- **INSTRUCTIONS TO FOLLOW**
Only the lines that contain the string "Raised" belong in the answer; pull them from the records.

***** DATA SHOWN *****

Lemma getAccessTokenFromClientCredentials_run st options o c :
  read_IOptions (heap st) options = Some o -> credentials o = Some c ->
  exists st1,
    issues (getAccessTokenFromClientCredentials options) st
      (mkRequest (mkClient JsonClient (JsObject (length (heap st)))) POST
         "/oauth/token" (Some (JsObject (length (heap st) + 2)))
         (getAccessTokenFromClientCredentials_callback (length (promises st))))
      st1
    /\ heap st1 =
         heap st ++ restify_objects (length (heap st)) (url o) (basic_header c)
           ++ [ {[ "grant_type" := JsString "client_credentials" ]} ].
Proof.
  intros Ho Hc. start st o. destruct c. open_credentials Ho Hc.
  unfold issues, basic_header, restify_objects.
  unfold_client. run. issued.
Qed.

(** ** What a call leaves behind, whatever the Options value *)

Lemma grows_refl {A} (h : list A) : exists ext, h = h ++ ext.
Proof. exists []. by rewrite app_nil_r. Qed.

Lemma grows_app {A} (h x y : list A) :
  (exists ext, x = h ++ ext) -> exists ext, x ++ y = h ++ ext.
Proof. intros (ext & ->). exists (ext ++ y). by rewrite app_assoc. Qed.

Lemma grows_alter {A} (f : A -> A) (h x : list A) (k : nat) :
  length h <= k -> (exists ext, x = h ++ ext) -> exists ext, alter f k x = h ++ ext.
Proof. intros Hk (ext & ->). eexists. by apply alter_app_r_alt. Qed.

Ltac grows :=
  repeat first
    [ apply grows_refl
    | apply grows_app
    | apply grows_alter; [rewrite ?length_alter, ?length_app; cbn [length]; lia|] ].

Ltac outcome_done :=
  eexists; split; [reflexivity|]; cbn [heap promises requests]; split;
    [ grows
    | first [ left; split; [reflexivity | eexists; reflexivity]
            | right; eexists; repeat split; reflexivity ] ].

(** Every call returns a new promise and only adds objects to the heap.
    Either it throws before it reaches the transport, and the promise is
    rejected with the exception, or it hands one request to the transport
    and the promise is pending. *)
Lemma perform_outcome c st :
  exists st1,
    perform c st = (Ok (length (promises st)), st1)
    /\ (exists ext, heap st1 = heap st ++ ext)
    /\ ((requests st1 = requests st
         /\ exists e, promises st1 = promises st ++ [Rejected (Raised e)])
        \/ (exists r, requests st1 = requests st ++ [r]
            /\ promises st1 = promises st ++ [Pending]
            /\ req_callback r = callback_of c (length (promises st)))).
Proof.
  destruct st as [h ps rs lg].
  destruct c as [o|o i|o i b|o|o]; cbn [perform callback_of heap promises requests];
    unfold_client;
    try destruct (String.eqb (typeof b) "string");
    destruct o; exec; repeat (split_read; exec); outcome_done.
Qed.

Lemma configuration_paths_agree st options objectId body :
  issued_paths (putConfigObject options objectId body) st
  = issued_paths (getConfigObject options objectId) st.
Proof.
  destruct st as [h ps rs lg]. unfold issued_paths. cbn [requests].
  unfold_client.
  destruct (String.eqb (typeof body) "string");
    destruct options; exec; repeat (split_read; exec); cbn [snd requests];
    rewrite ?drop_app_length; reflexivity.
Qed.

(** Without the tokens object a Bearer call throws on
    [options.tokens.accessToken]: the promise is rejected with the
    TypeError and nothing reaches the transport. *)
Lemma bearer_call_without_tokens c st l po :
  is_client_credentials c = false ->
  call_options c = JsObject l ->
  heap st !! l = Some po ->
  field po "tokens" = JsUndefined ->
  exists st1,
    perform c st = (Ok (length (promises st)), st1)
    /\ requests st1 = requests st
    /\ promises st1
       = promises st ++ [Rejected (Raised (TypeError_cannot_read JsUndefined "accessToken"))].
Proof.
  intros Hc Ho Hl Ht. destruct st as [h ps rs lg].
  destruct c as [o|o i|o i b|o|o]; try discriminate;
    cbn [perform call_options heap promises requests] in *; subst;
    unfold_client; try destruct (String.eqb (typeof b) "string");
    exec; heap_norm; heap_read; cbn [from_option id]; rewrite Ht; exec;
    eexists; repeat split.
Qed.

(** Likewise the Basic call without the credentials object. *)
Lemma basic_call_without_credentials st l po :
  heap st !! l = Some po ->
  field po "credentials" = JsUndefined ->
  exists st1,
    getAccessTokenFromClientCredentials (JsObject l) st = (Ok (length (promises st)), st1)
    /\ requests st1 = requests st
    /\ promises st1
       = promises st ++ [Rejected (Raised (TypeError_cannot_read JsUndefined "key"))].
Proof.
  intros Hl Hc. destruct st as [h ps rs lg]. cbn [heap promises requests] in *.
  unfold_client. exec. heap_norm. heap_read. cbn [from_option id].
  rewrite Hc. exec. eexists; repeat split.
Qed.

(** ** The callbacks *)

Section Callback_facts.

Variable JSON_parse_text : string -> Heap -> option (JsValue * Heap).

Lemma invoke_error cb err obj st :
  truthy err = true ->
  promises st !! callback_promise cb = Some Pending ->
  exists lg,
    invoke JSON_parse_text cb err obj st
    = (Ok tt,
       mkState (heap st)
         (<[callback_promise cb := Rejected (Handed err)]> (promises st))
         (requests st) (log st ++ lg)).
Proof.
  intros He Hp. destruct st as [h ps rs lg].
  destruct cb; cbn [invoke callback_promise heap promises requests log] in *;
    rewrite He; exec; rewrite Hp; eexists; reflexivity.
Qed.

Lemma invoke_success cb err obj st :
  truthy err = false ->
  cb <> putConfigObject_callback (callback_promise cb) true ->
  promises st !! callback_promise cb = Some Pending ->
  exists lg,
    invoke JSON_parse_text cb err obj st
    = (Ok tt,
       mkState (heap st)
         (<[callback_promise cb := Resolved obj]> (promises st))
         (requests st) (log st ++ lg)).
Proof.
  intros He Hcb Hp. destruct st as [h ps rs lg].
  destruct cb as [p|p|p [|]|p|p];
    cbn [invoke callback_promise heap promises requests log] in *;
    try (exfalso; apply Hcb; reflexivity);
    rewrite He; exec; rewrite Hp; eexists; reflexivity.
Qed.

Lemma invoke_parsed p err obj st parsed h2 :
  truthy err = false ->
  promises st !! p = Some Pending ->
  JSON_parse_text (ToString obj) (heap st) = Some (parsed, h2) ->
  exists lg,
    invoke JSON_parse_text (putConfigObject_callback p true) err obj st
    = (Ok tt,
       mkState h2 (<[p := Resolved parsed]> (promises st)) (requests st) (log st ++ lg)).
Proof.
  intros He Hp Hj. destruct st as [h ps rs lg].
  cbn [invoke heap promises requests log] in *. rewrite He.
  unfold JSON_parse. exec. rewrite Hj. exec. rewrite Hp. eexists; reflexivity.
Qed.

Lemma invoke_not_parsed p err obj st :
  truthy err = false ->
  JSON_parse_text (ToString obj) (heap st) = None ->
  invoke JSON_parse_text (putConfigObject_callback p true) err obj st
  = (Throw (SyntaxError_JSON (ToString obj)), st).
Proof.
  intros He Hj. destruct st as [h ps rs lg].
  cbn [invoke heap promises requests log] in *. rewrite He.
  unfold JSON_parse. exec. rewrite Hj. reflexivity.
Qed.

(** The callbacks write to the heap only through [JSON.parse]. *)
Lemma invoke_heap cb err obj st :
  heap (invoke JSON_parse_text cb err obj st).2 = heap st
  \/ exists parsed,
       JSON_parse_text (ToString obj) (heap st)
       = Some (parsed, heap (invoke JSON_parse_text cb err obj st).2).
Proof.
  destruct st as [h ps rs lg].
  destruct cb as [p|p|p [|]|p|p]; cbn [invoke];
    destruct (truthy err); unfold JSON_parse; exec;
    try destruct (JSON_parse_text (ToString obj) h) as [[parsed h2]|] eqn:Hj;
    exec; destruct (ps !! p) as [[| |]|]; cbn [snd heap]; eauto.
Qed.

End Callback_facts.

Lemma settled_lookup (ps : list Settlement) p s :
  ps !! p = Some Pending -> <[p := s]> ps !! p = Some s.
Proof. intros H. apply list_lookup_insert_eq. eapply lookup_lt_Some, H. Qed.

(** ** The headers a request goes out with *)

Lemma request_headers_restify h1 h url a ext r :
  h1 = h ++ restify_objects (length h) url a ++ ext ->
  client_options (req_client r) = JsObject (length h) ->
  request_headers h1 r = Some {[ "authorization" := JsString a ]}.
Proof.
  intros -> Hr. unfold request_headers, restify_objects. rewrite Hr. cbn [read_object].
  rewrite lookup_ext0. cbn [lookup list_lookup app mbind option_bind].
  unfold field. rewrite lookup_insert_eq. cbn [from_option id read_object].
  rewrite lookup_ext. reflexivity.
Qed.

Lemma request_headers_restify0 h1 h url a r :
  h1 = h ++ restify_objects (length h) url a ->
  client_options (req_client r) = JsObject (length h) ->
  request_headers h1 r = Some {[ "authorization" := JsString a ]}.
Proof.
  intros -> Hr. apply (request_headers_restify _ h url a []); [|exact Hr].
  by rewrite app_nil_r.
Qed.

(** ** Objects that were there before a call *)

Lemma read_nested_extend (h ext : Heap) (v : JsValue) :
  ~ dangling h v -> read_object (h ++ ext) v = read_object h v.
Proof.
  destruct v; cbn [read_object dangling]; try reflexivity.
  intros Hl. apply lookup_app_l. lia.
Qed.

*****

- **ANSWER AREA**
         /\ exists e, promises st1 = promises st ++ [Rejected (Raised e)])
       = promises st ++ [Rejected (Raised (TypeError_cannot_read JsUndefined "accessToken"))].
       = promises st ++ [Rejected (Raised (TypeError_cannot_read JsUndefined "key"))].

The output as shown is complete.